Buses are the main means of public transport in the city.

The José Tomás de Heres Airport is located in the center of the city.

The Angostura Bridge connects the city to the rest of Venezuela. The freeway that connects Ciudad Bolívar with Ciudad Guayana is a major regional road.

==Notable people==
- Darwinzon Hernandez (1996), Major League Baseball pitcher for the Boston Redsox
- Luz Machado (1916–1999), poet. Awarded with the National Prize for Literature in 1987.
- Antonio Lauro (1917–1986), guitarist and composer. considered to be one of the foremost South American composers for the guitar in the 20th century.
- Pompeyo Márquez (1922-2017), politician and former marxist guerrilla member in the 1960s. He was one of the founders of the party Movimiento al Socialismo in 1971.
- Jesús Soto (1923–2005), op and kinetic artist, a sculptor and a painter.
- Luis García Morales (1929–2015), poet and cultural promoter.
- Milka Chulina (1974), Miss Venezuela 1993 and 2nd Runner-up in Miss Universe 1993
- Victor Martinez (1978), first Baseman/Catcher/Designated Hitter for the Detroit Tigers of Major League Baseball.
- Iván Pérez Rossi (1943), singer and composer.

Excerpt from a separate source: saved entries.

(* ===== verification/EntireContextFacts.v ===== *)
(** * Theorems about Entire's evidence: what a gate, a run or a session may claim *)

From S2P Require Import Prelude RustStr Utf8 BTree Overview Json Remote EntireContext.

(** ** Revisions *)

Lemma same_revision_true o h :
  same_revision o h = true ↔
  commit_length h = true ∧ forallb is_ascii_hexdigit h = true ∧
  ∃ s, o = Some s ∧ to_ascii_lowercase s = to_ascii_lowercase h.
Proof.
  unfold same_revision. rewrite !andb_true_iff. split.
  - intros [[H1 H2] H3]. destruct o as [s|]; [|done]. unfold eq_ignore_ascii_case in H3.
    apply bool_decide_eq_true in H3. naive_solver.
  - intros (H1 & H2 & s & -> & H3). split; [done|]. by apply bool_decide_eq_true.
Qed.

(** What a gate must say for a verdict of success. *)
Definition passed_at {json_ : JsonValue} (g : Gate json_) (h : bytes) : Prop :=
  gate_status g = Some (bs "passed") ∧
  (gate_state g = None ∨ gate_state g = Some (bs "evaluated")) ∧
  same_revision (gate_head_sha g) h = true ∧ same_revision (evaluated_at_sha g) h = true ∧
  (∀ s, stale_reason g = Some s → trim s = []) ∧
  (∀ o, outcome g = Some o → o = bs "passed").
(* ===== verification/Entire.v ===== *)
(** * The provider Entire ([crates/adapters/src/entire.rs])

    Runs of the [entire] tool and of [curl] are calls ([EntireCall]), each with its arguments,
    environment and standard input, so that a theorem can say which of them see the login. The
    crates [url] and [serde_json] are the classes [UrlParser] and [JsonValue]; [ComparisonJson]
    reads the one structure that the code derives a reader for. *)

From S2P Require Import Prelude RustStr Utf8 Domain Patch BTree Overview Snapshot Export Json.
From S2P Require Import Process Remote Programs Github EntireContext.

Definition READ_ONLY : bytes := bs "Entire Trails are read-only in Diffz. Local drafts and exports remain available; publish reviews in Entire.".
Definition MAX_RESPONSE : N := 32 * 1024 * 1024.
Definition CURL_STATUS : bytes := [LF] ++ bs "DIFFZ_ENTIRE_HTTP:".

(** ** Addresses *)

Inductive TrailSelection :=
| Project (number : N) (change : option (bytes * N))
| Repository (repo : bytes) (number : N).
#[export] Instance TrailSelection_eq_dec : EqDecision TrailSelection.
Proof. solve_decision. Defined.
Record TrailAddress := mkTrailAddress {
  trail_host : bytes; trail_forge : bytes; trail_project : bytes; selection : TrailSelection
}.
#[export] Instance TrailAddress_eq_dec : EqDecision TrailAddress.
Proof. solve_decision. Defined.

Definition project_name (s : bytes) : bool :=
  negb (bool_decide (s = [])) && (length s <=? 39)%nat
  && match s !! 0 with Some b => is_ascii_alphanumeric b | None => false end
  && match last s with Some b => is_ascii_alphanumeric b | None => false end
  && forallb (λ b, is_ascii_alphanumeric b || bool_decide (b = Byte.x2d)) s.
Definition repo_name (s : bytes) : bool :=
  negb (bool_decide (s = [])) && (length s <=? 100)%nat
  && negb (bool_decide (s ∈ [bs "."; bs ".."; bs "-"]))
  && forallb (λ b, is_ascii_alphanumeric b || bool_decide (b ∈ bs "-_.")) s.
Definition trail_number (s : bytes) : result bytes N :=
  let bad := bs "Entire Trail and Change numbers must be positive integers" in
  if bool_decide (s = []) || (10 <? length s)%nat || negb (forallb is_ascii_digit s)
  then Err bad
  else
    n ← ok_or (parse_u64 s) (bs "invalid Entire number");
    if (n =? 0)%N then Err bad else Ok n.
Definition opaque_id (s : bytes) : bool :=
  negb (bool_decide (s = [])) && (length s <=? 128)%nat
  && forallb (λ b, is_ascii_alphanumeric b || bool_decide (b ∈ bs "_-")) s.
Definition is_placement_id (s : bytes) : bool :=
  (length s =? 26)%nat
  && match s !! 0 with Some b => (bN b <=? 55)%N | None => false end
  && forallb (λ b, bool_decide (b ∈ bs "0123456789ABCDEFGHJKMNPQRSTVWXYZ")) s.
Definition is_commit_id (s : bytes) : bool :=
  ((length s =? 40)%nat || (length s =? 64)%nat) && forallb is_ascii_hexdigit s.

Definition one_of (cs : string) (b : byte) : bool := bool_decide (b ∈ bs cs).
Definition is_ascii_control (b : byte) : bool := (bN b <? 32)%N || (bN b =? 127)%N.

Section addresses.
Context {url_ : UrlParser}.

Definition strict_https_url (value : bytes) : result bytes Url :=
  if negb (starts_with (bs "https://") value)
     || existsb (λ b, is_ascii_control b || bool_decide (b = BACKSLASH)) value
     || relative_segments value
  then Err (bs "Entire URLs must be absolute HTTPS URLs without relative segments")
  else
    let authority := before_any (one_of "/?#") (drop 8 value) in
    if bool_decide (authority = []) || existsb (one_of "@:") authority
    then Err (bs "credentials and ports are not allowed in Entire URLs")
    else if contains_byte Byte.x25 (before_any (one_of "?#") (drop (8 + length authority) value))
    then Err (bs "encoded Entire URL identities are not accepted")
    else
      u ← ok_or (parse_url value) (bs "invalid Entire URL");
      if negb (match host_str u with Some h => eq_ignore_ascii_case authority h | None => false end)
         || negb (bool_decide (username u = [])) || is_Some_b (password u) || is_Some_b (port u)
         || contains_byte Byte.x25 (url_path u)
      then Err (bs "invalid or encoded Entire URL identity")
      else Ok u.

Definition trail_selection (p2 p3 p4 : bytes) (rest : list bytes) : result bytes TrailSelection :=
  if bool_decide (p2 = bs "-") && bool_decide (p3 = bs "trails") then
    number ← trail_number p4;
    change ← match rest with
             | [] => Ok None
             | [p5; p6; p7] =>
                 if bool_decide (p5 = bs "changes") && repo_name p6
                 then n ← trail_number p7; Ok (Some (p6, n))
                 else Err (bs "expected /-/trails/NUMBER or /-/trails/NUMBER/changes/REPO/NUMBER")
             | _ => Err (bs "expected /-/trails/NUMBER or /-/trails/NUMBER/changes/REPO/NUMBER")
             end;
    Ok (Project number change)
  else if (length rest <=? 1)%nat && repo_name p2 && bool_decide (p3 = bs "trails")
          && forallb repo_name rest
  then n ← trail_number p4; Ok (Repository p2 n)
  else Err (bs "expected an Entire project Trail or repository Change URL").

Definition TrailAddress_parse (value : bytes) : result bytes TrailAddress :=
  let value := trim value in
  u ← strict_https_url value;
  host ← ok_or (host_str u) (bs "Entire URL has no host");
  if negb (bool_decide (host = bs "entire.com")) && negb (bool_decide (host = bs "entire.io"))
  then Err (bs "Entire Trail URLs must use entire.com or entire.io")
  else if is_Some_b (query u)
  then Err (bs "query strings are not allowed in an Entire Trail identity")
  else
    let bad := Err (bs "expected an Entire URL with et/<project> or gh/<owner>") in
    match drop 1 (split_on SLASH (trim_end_byte SLASH (url_path u))) with
    | p0 :: p1 :: p2 :: p3 :: p4 :: rest =>
        if negb (bool_decide (p0 = bs "et") || bool_decide (p0 = bs "gh")) || negb (project_name p1)
        then bad
        else
          s ← trail_selection p2 p3 p4 rest;
          Ok (mkTrailAddress host p0 (to_ascii_lowercase p1) s)
    | _ => bad
    end.
End addresses.

Definition entire_root (a : TrailAddress) : bytes :=
  bs "https://entire.com/" ++ trail_forge a ++ bs "/" ++ trail_project a.
Definition change_url (a : TrailAddress) (repo : bytes) (number : N) : bytes :=
  match selection a with
  | Project trail _ =>
      entire_root a ++ bs "/-/trails/" ++ dec trail ++ bs "/changes/" ++ repo ++ bs "/" ++ dec number
  | Repository _ _ => entire_root a ++ bs "/" ++ repo ++ bs "/trails/" ++ dec number
  end.
Definition canonical_url (a : TrailAddress) : bytes :=
  match selection a with
  | Project number None => entire_root a ++ bs "/-/trails/" ++ dec number
  | Project _ (Some (repo, number)) | Repository repo number => change_url a repo number
  end.

(** ** The login *)

Definition base64url_digit (b : byte) : option N :=
  let n := bN b in
  if between 65 90 n then Some (n - 65)%N
  else if between 97 122 n then Some (n - 97 + 26)%N
  else if between 48 57 n then Some (n - 48 + 52)%N
  else if (n =? 45)%N then Some 62%N
  else if (n =? 95)%N then Some 63%N
  else None.

(** The loop of [decode_base64url]: [value] holds the [bits] that make no whole byte yet. *)
Fixpoint decode_base64url_loop (value bits : N) (out s : bytes) : option (N * N * bytes) :=
  match s with
  | [] => Some (value, bits, out)
  | b :: s =>
      digit ← base64url_digit b;
      let value := N.lor (N.shiftl value 6) digit in
      let bits := (bits + 6)%N in
      if (8 <=? bits)%N
      then let bits := (bits - 8)%N in
           decode_base64url_loop (N.land value (N.shiftl 1 bits - 1)) bits
             (out ++ [u8_of (N.shiftr value bits)]) s
      else decode_base64url_loop value bits out s
  end.
Definition decode_base64url (s : bytes) : result bytes bytes :=
  match decode_base64url_loop 0 0 [] s with
  | None => Err (bs "Entire login has invalid encoded claims")
  | Some (value, bits, out) =>
      if (bits =? 6)%N || negb (value =? 0)%N
      then Err (bs "Entire login has invalid encoded claims")
      else Ok out
  end.

Record Login := mkLogin { token : bytes }.

Definition token_byte (b : byte) : bool := is_ascii_alphanumeric b || bool_decide (b ∈ bs "._-").

(** The hosts that a login may be for. *)
Definition core_host (host : bytes) : bool :=
  match strip_prefix (bs "core.") host with
  | None => false
  | Some h =>
      match strip_suffix (bs ".entire.io") h with
      | Some label => project_name label
      | None =>
          match strip_suffix (bs ".entire.com") h with
          | Some label => project_name label
          | None => false
          end
      end
  end.
Definition login_host (host : bytes) : bool :=
  core_host host
  || bool_decide (host = bs "auth.entire.io") || bool_decide (host = bs "auth.entire.com")
  || ends_with (bs ".auth.entire.io") host || ends_with (bs ".auth.entire.com") host
  || ends_with (bs ".console.entire.io") host || ends_with (bs ".console.entire.com") host.

Definition bare_path (p : bytes) : bool := bool_decide (p = []) || bool_decide (p = [SLASH]).

Section login.
Context {json_ : JsonValue} {url_ : UrlParser}.

(** Only production cells may receive credentials. *)
Definition api_origin_of (value : bytes) : result bytes bytes :=
  u ← strict_https_url value;
  let host := default [] (host_str u) in
  if negb (ends_with (bs ".api.entire.io") host || ends_with (bs ".api.entire.com") host)
     || negb (bare_path (url_path u)) || is_Some_b (query u) || is_Some_b (fragment u)
  then Err (bs "Entire did not return a trusted HTTPS API cell origin")
  else Ok (bs "https://" ++ host).

Definition audiences (claims : Value) : list bytes :=
  let aud := index claims (bs "aud") in
  match as_str aud with
  | Some a => [a]
  | None => match as_array aud with Some l => omap as_str l | None => [] end
  end.
Definition is_address (a : bytes) : bool :=
  match parse_url a with Some u => negb (bool_decide (scheme u = [])) | None => false end.

Definition from_token (value : bytes) : result bytes Login :=
  if negb (utf8_valid value) then Err (bs "Entire returned an invalid login token")
  else
    let token := trim value in
    if bool_decide (token = []) || (16 * 1024 <? length token)%nat || negb (forallb token_byte token)
    then Err (bs "Entire returned an invalid login token; run entire login")
    else
      let parts := split_on Byte.x2e token in
      match parts with
      | [p0; p1; p2] =>
          if existsb (λ p, bool_decide (p = [])) parts
          then Err (bs "Entire requires a login or service-account JWT; run entire login")
          else
            payload ← decode_base64url p1;
            claims ← map_err (λ _, bs "Entire login claims could not be read") (from_slice payload);
            audience ← ok_or (List.find is_address (audiences claims))
                         (bs "Entire login has no control-plane audience");
            u ← strict_https_url audience;
            if negb (login_host (default [] (host_str u))) || negb (bare_path (url_path u))
               || is_Some_b (query u) || is_Some_b (fragment u)
            then Err (bs "Select an Entire production login before opening entire.com links")
            else Ok (mkLogin token)
      | _ => Err (bs "Entire requires a login or service-account JWT; run entire login")
      end.
End login.

(** ** Running the tools *)

Record ToolRun := mkToolRun {
  tool : bytes; tool_args : list bytes; tool_env : list (bytes * bytes);
  env_removed : list bytes; tool_stdin : bytes; tool_deadline : N; tool_stdout_limit : N
}.

Inductive EntireCall : Type → Type :=
| RunTool (r : ToolRun) : EntireCall (result AdapterError ProcessOutput)
| IsCancelled : EntireCall bool
| UnixTime : EntireCall N
| PanicNow : EntireCall Empty_set.                 (* never answered *)
Notation reads := (prog EntireCall).

Definition ensure {A} (r : result bytes A) : reads A := Return (map_err Message r).
Definition or_panics {A} (o : option A) : reads A :=
  match o with Some a => mret a | None => e ← op PanicNow; match e : Empty_set with end end.

(** [EntireReader]: the tools' paths. *)
Record EntireReader := mkEntireReader { entire_program : bytes; curl : option bytes }.

Definition AMBIENT : list bytes :=
  [bs "ENTIRE_API_BASE_URL"; bs "ENTIRE_AUTH_BASE_URL"; bs "ENTIRE_WEB_BASE_URL"].
Definition entire_command (r : EntireReader) (args : list bytes) : ToolRun :=
  mkToolRun (entire_program r) args [] AMBIENT [] 60000 MAX_RESPONSE.

Definition run_tool (t : ToolRun) : reads ProcessOutput := o ← op (RunTool t); try_ o.

Section reader.
Context {sha_ : Sha256} {source_ : SourceJson} {json_ : JsonValue} {url_ : UrlParser}.
Context (reader : EntireReader).

Definition login : reads Login :=
  let c := entire_command reader [bs "auth"; bs "token"] in
  output ← run_tool (mkToolRun (tool c) (tool_args c) [] (env_removed c) [] (tool_deadline c)
                       (16 * 1024));
  if negb (success (status output))
  then throw (Message (bs "Entire authentication failed. Install Entire CLI 0.12.2 or newer and run entire login."))
  else ensure (from_token (stdout output)).

Definition bad_endpoint (endpoint : bytes) : bool :=
  negb (starts_with (bs "/api/v1/") endpoint)
  || existsb (λ b, bool_decide (b ∈ [CR; LF; BACKSLASH; Byte.x7b; Byte.x7d])) endpoint
  || is_Some_b (parse_url endpoint).

(** The last status line on standard error. *)
Definition status_line (line : bytes) : option N :=
  match split_whitespace line with
  | p :: w :: _ => if starts_with (bs "HTTP/") p then parse_u16 w else None
  | _ => None
  end.
Definition entire_status (stderr : bytes) : option N :=
  last (omap status_line (str_lines (Utf8.encode (from_utf8_lossy stderr)))).
(* ===== verification/EntireFacts.v ===== *)
(** * Theorems about Entire's login and addresses *)

From S2P Require Import Prelude RustStr Utf8 BTree Domain Patch Overview Snapshot Json Process.
From S2P Require Import Remote Programs Github GithubFacts EntireContext Entire.

(** ** The encoded claims *)

(** The reference encoding of the alphabet without padding. *)
Definition base64url_char (n : N) : byte :=
  if (n <? 26)%N then u8_of (65 + n)
  else if (n <? 52)%N then u8_of (97 + (n - 26))
  else if (n <? 62)%N then u8_of (48 + (n - 52))
  else if (n =? 62)%N then u8_of 45 else u8_of 95.
Fixpoint encode_base64url (s : bytes) : bytes :=
  match s with
  | [] => []
  | [a] => [base64url_char (bN a / 4); base64url_char (bN a mod 4 * 16)]
  | [a; b] =>
      [base64url_char (bN a / 4); base64url_char (bN a mod 4 * 16 + bN b / 16);
       base64url_char (bN b mod 16 * 4)]
  | a :: b :: c :: s =>
      [base64url_char (bN a / 4); base64url_char (bN a mod 4 * 16 + bN b / 16);
       base64url_char (bN b mod 16 * 4 + bN c / 64); base64url_char (bN c mod 64)]
      ++ encode_base64url s
  end.

Lemma base64url_digit_char n : (n < 64)%N → base64url_digit (base64url_char n) = Some n.
Proof.
  intros Hn.
  assert (forallb (λ k, bool_decide (base64url_digit (base64url_char (N.of_nat k))
                                     = Some (N.of_nat k))) (seq 0 64) = true) as H
    by (vm_compute; reflexivity).
  rewrite forallb_forall in H. specialize (H (N.to_nat n)). rewrite N2Nat.id in H.
  assert (In (N.to_nat n) (seq 0 64)) as Hin by (apply in_seq; lia).
  specialize (H Hin). by to_prop.
Qed.

Lemma base64url_char_digit b d :
  base64url_digit b = Some d → (d < 64)%N ∧ b = base64url_char d.
Proof.
  intros H. assert (match base64url_digit b with
                    | Some d => (d <? 64)%N && bool_decide (b = base64url_char d)
                    | None => true end = true) as Hb by (destruct b; reflexivity).
  rewrite H in Hb. by to_prop.
Qed.

Lemma lor_shift v d : (d < 64)%N → N.lor (N.shiftl v 6) d = (v * 64 + d)%N.
Proof.
  intros Hd. rewrite N.shiftl_mul_pow2. change (2 ^ 6)%N with 64%N.
  rewrite <- N.lxor_lor.
  - symmetry. rewrite N.add_nocarry_lxor; [done|].
    apply N.bits_inj. intros i. rewrite N.land_spec, N.bits_0. change 64%N with (2 ^ 6)%N.
    destruct (N.lt_ge_cases i 6) as [Hi|Hi].
    + by rewrite N.mul_pow2_bits_low.
    + rewrite <- (N.mod_small d (2 ^ 6)) by done. rewrite N.mod_pow2_bits_high by done. apply andb_false_r.
  - apply N.bits_inj. intros i. rewrite N.land_spec, N.bits_0. change 64%N with (2 ^ 6)%N.
    destruct (N.lt_ge_cases i 6) as [Hi|Hi].
    + by rewrite N.mul_pow2_bits_low.
    + rewrite <- (N.mod_small d (2 ^ 6)) by done. rewrite N.mod_pow2_bits_high by done. apply andb_false_r.
Qed.
Lemma land_mask v n : N.land v (N.shiftl 1 n - 1) = (v mod 2 ^ n)%N.
Proof. rewrite N.shiftl_1_l, N.sub_1_r, <- N.ones_equiv. apply N.land_ones. Qed.

(** One digit, in arithmetic. *)
Lemma decode_digit value bits out b s :
  decode_base64url_loop value bits out (b :: s) =
  match base64url_digit b with
  | None => None
  | Some d =>
      let v := (value * 64 + d)%N in
      if (bits <? 2)%N then decode_base64url_loop v (bits + 6) out s
      else decode_base64url_loop (v mod 2 ^ (bits - 2)) (bits - 2)
             (out ++ [u8_of (v / 2 ^ (bits - 2))]) s
  end.
Proof.
  cbn [decode_base64url_loop]. destruct (base64url_digit b) as [d|] eqn:E; [|done].
  cbn [mbind option_bind]. apply base64url_char_digit in E as [Hd _]. rewrite lor_shift by done.
  destruct (N.ltb_spec bits 2), (N.leb_spec 8 (bits + 6)); try lia; [done|].
  replace (bits + 6 - 8)%N with (bits - 2)%N by lia.
  by rewrite land_mask, N.shiftr_div_pow2.
Qed.

(** Four digits are three bytes, and what two or three digits leave over. *)
Lemma decode_two out a b s x y :
  base64url_digit a = Some x → base64url_digit b = Some y →
  decode_base64url_loop 0 0 out (a :: b :: s) =
  decode_base64url_loop (y mod 16) 4 (out ++ [u8_of (x * 4 + y / 16)]) s.
Proof.
  intros Ha Hb. destruct (base64url_char_digit a x Ha), (base64url_char_digit b y Hb).
  rewrite !decode_digit, Ha. cbn [N.ltb N.compare N.add Pos.compare Pos.compare_cont].
  rewrite decode_digit, Hb. change (6 <? 2)%N with false. cbv zeta iota.
  change (0 + 6 - 2)%N with 4%N. change (2 ^ 4)%N with 16%N. f_equal; [divlia|].
  do 3 f_equal. divlia.
Qed.
Lemma decode_third out c s v z :
  base64url_digit c = Some z →
  decode_base64url_loop v 4 out (c :: s) =
  decode_base64url_loop (z mod 4) 2 (out ++ [u8_of (v * 16 + z / 4)]) s.
Proof.
  intros Hc. destruct (base64url_char_digit c z Hc). rewrite decode_digit, Hc.
  change (4 <? 2)%N with false. cbv zeta iota. change (4 - 2)%N with 2%N.
  change (2 ^ 2)%N with 4%N. f_equal; [divlia|]. do 3 f_equal. divlia.
Qed.
Lemma decode_fourth out d s v w :
  base64url_digit d = Some w →
  decode_base64url_loop v 2 out (d :: s) =
  decode_base64url_loop 0 0 (out ++ [u8_of (v * 64 + w)]) s.
Proof.
  intros Hd. destruct (base64url_char_digit d w Hd). rewrite decode_digit, Hd.
  change (2 <? 2)%N with false. cbv zeta iota. change (2 - 2)%N with 0%N.
  change (2 ^ 0)%N with 1%N. by rewrite N.mod_1_r, N.div_1_r.
Qed.

Lemma u8_value n b : n = bN b → u8_of n = b.
Proof. intros ->. apply u8_of_bN. Qed.

Lemma decode_encoded s out :
  ∃ bits, decode_base64url_loop 0 0 out (encode_base64url s) = Some (0%N, bits, out ++ s) ∧
          bits ≠ 6%N.
Proof.
  revert s out. fix IH 1. intros [|a [|b [|c s]]] out.
  - exists 0%N. by rewrite app_nil_r.
  - exists 4%N. split; [|done]. pose proof (bN_bound a).
    cbn [encode_base64url]. erewrite decode_two by (apply base64url_digit_char; divlia).
    cbn [decode_base64url_loop]. repeat f_equal; [divlia|]. apply u8_value. divlia.
  - exists 2%N. split; [|done]. pose proof (bN_bound a). pose proof (bN_bound b).
    cbn [encode_base64url]. erewrite decode_two by (apply base64url_digit_char; divlia).
    erewrite decode_third by (apply base64url_digit_char; divlia).
    cbn [decode_base64url_loop]. rewrite <- app_assoc. cbn [app].
    repeat f_equal; [divlia|apply u8_value; divlia..].
  - pose proof (bN_bound a). pose proof (bN_bound b). pose proof (bN_bound c).
    cbn [encode_base64url app]. erewrite decode_two by (apply base64url_digit_char; divlia).
    erewrite decode_third by (apply base64url_digit_char; divlia).
    erewrite decode_fourth by (apply base64url_digit_char; divlia).
    rewrite <- !app_assoc. cbn [app].
    destruct (IH s (out ++ [a; b; c])) as (bits & Hl & Hb). exists bits. split; [|done].
    rewrite <- app_assoc in Hl. cbn [app] in Hl. rewrite <- Hl. repeat f_equal; apply u8_value; divlia.
Qed.

Lemma decode_none out value bits b s :
  base64url_digit b = None → decode_base64url_loop value bits out (b :: s) = None.
Proof. intros H. by rewrite decode_digit, H. Qed.

Lemma decoded_is_encoding n s out bits r :
  (length s <= n)%nat → decode_base64url_loop 0 0 out s = Some (0%N, bits, r) → bits ≠ 6%N →
  ∃ b, r = out ++ b ∧ s = encode_base64url b.
Proof.
  revert s out. induction n as [n IH] using lt_wf_ind. intros s out Hn H Hb.
  destruct s as [|c1 s]; [injection H as <- <-; exists []; by rewrite app_nil_r|].
  destruct (base64url_digit c1) as [x|] eqn:E1; [|by rewrite decode_none in H].
  destruct (base64url_char_digit _ _ E1) as [Hx ->].
  destruct s as [|c2 s]; [rewrite decode_digit, E1 in H; cbn in H; by injection H as _ <- _|].
  destruct (base64url_digit c2) as [y|] eqn:E2; [|rewrite decode_digit, E1 in H; cbv zeta iota in H;
    change (0 <? 2)%N with true in H; cbv iota in H; by rewrite decode_none in H].
  destruct (base64url_char_digit _ _ E2) as [Hy ->].
  rewrite (decode_two _ _ _ _ x y) in H by done.
  destruct s as [|c3 s].
  { injection H as Hz <- <-. exists [u8_of (x * 4 + y / 16)]. split; [done|].
    cbn [encode_base64url]. rewrite bN_u8_of by divlia. repeat f_equal; divlia. }
  destruct (base64url_digit c3) as [z|] eqn:E3; [|by rewrite decode_none in H].
  destruct (base64url_char_digit _ _ E3) as [Hz ->].
  rewrite (decode_third _ _ _ _ z) in H by done.
  destruct s as [|c4 s].
  { injection H as Hw <- <-.
    exists [u8_of (x * 4 + y / 16); u8_of (y mod 16 * 16 + z / 4)]. rewrite <- app_assoc.
    split; [done|]. cbn [encode_base64url]. rewrite !bN_u8_of by divlia. repeat f_equal; divlia. }
  destruct (base64url_digit c4) as [w|] eqn:E4; [|by rewrite decode_none in H].
  destruct (base64url_char_digit _ _ E4) as [Hw ->].
  rewrite (decode_fourth _ _ _ _ w) in H by done.
  cbn [length] in Hn. destruct (IH (length s) ltac:(lia) s _ ltac:(done) H Hb) as (b & -> & Hs).
  exists ([u8_of (x * 4 + y / 16); u8_of (y mod 16 * 16 + z / 4); u8_of (z mod 4 * 64 + w)] ++ b).
  rewrite <- !app_assoc. split; [done|]. rewrite Hs.
  cbn [encode_base64url app]. rewrite !bN_u8_of by divlia. repeat f_equal; divlia.
Qed.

Founder of the folk group Serenata Guayanesa.
- Gustavo Rodríguez (1947–2014), film, stage and television actor.
- Cheo Hurtado (1960), virtuoso performer of the cuatro.
- Rubén Limardo (1985), fencer. Olympic gold medalist in London 2012.
- Carlos Mendoza, Major League Baseball outfielder and coach
- Rafael Antonio Curra (1934-1968), marine biologist, director of the Oceanographic Institute of Venezuela (1967-1968).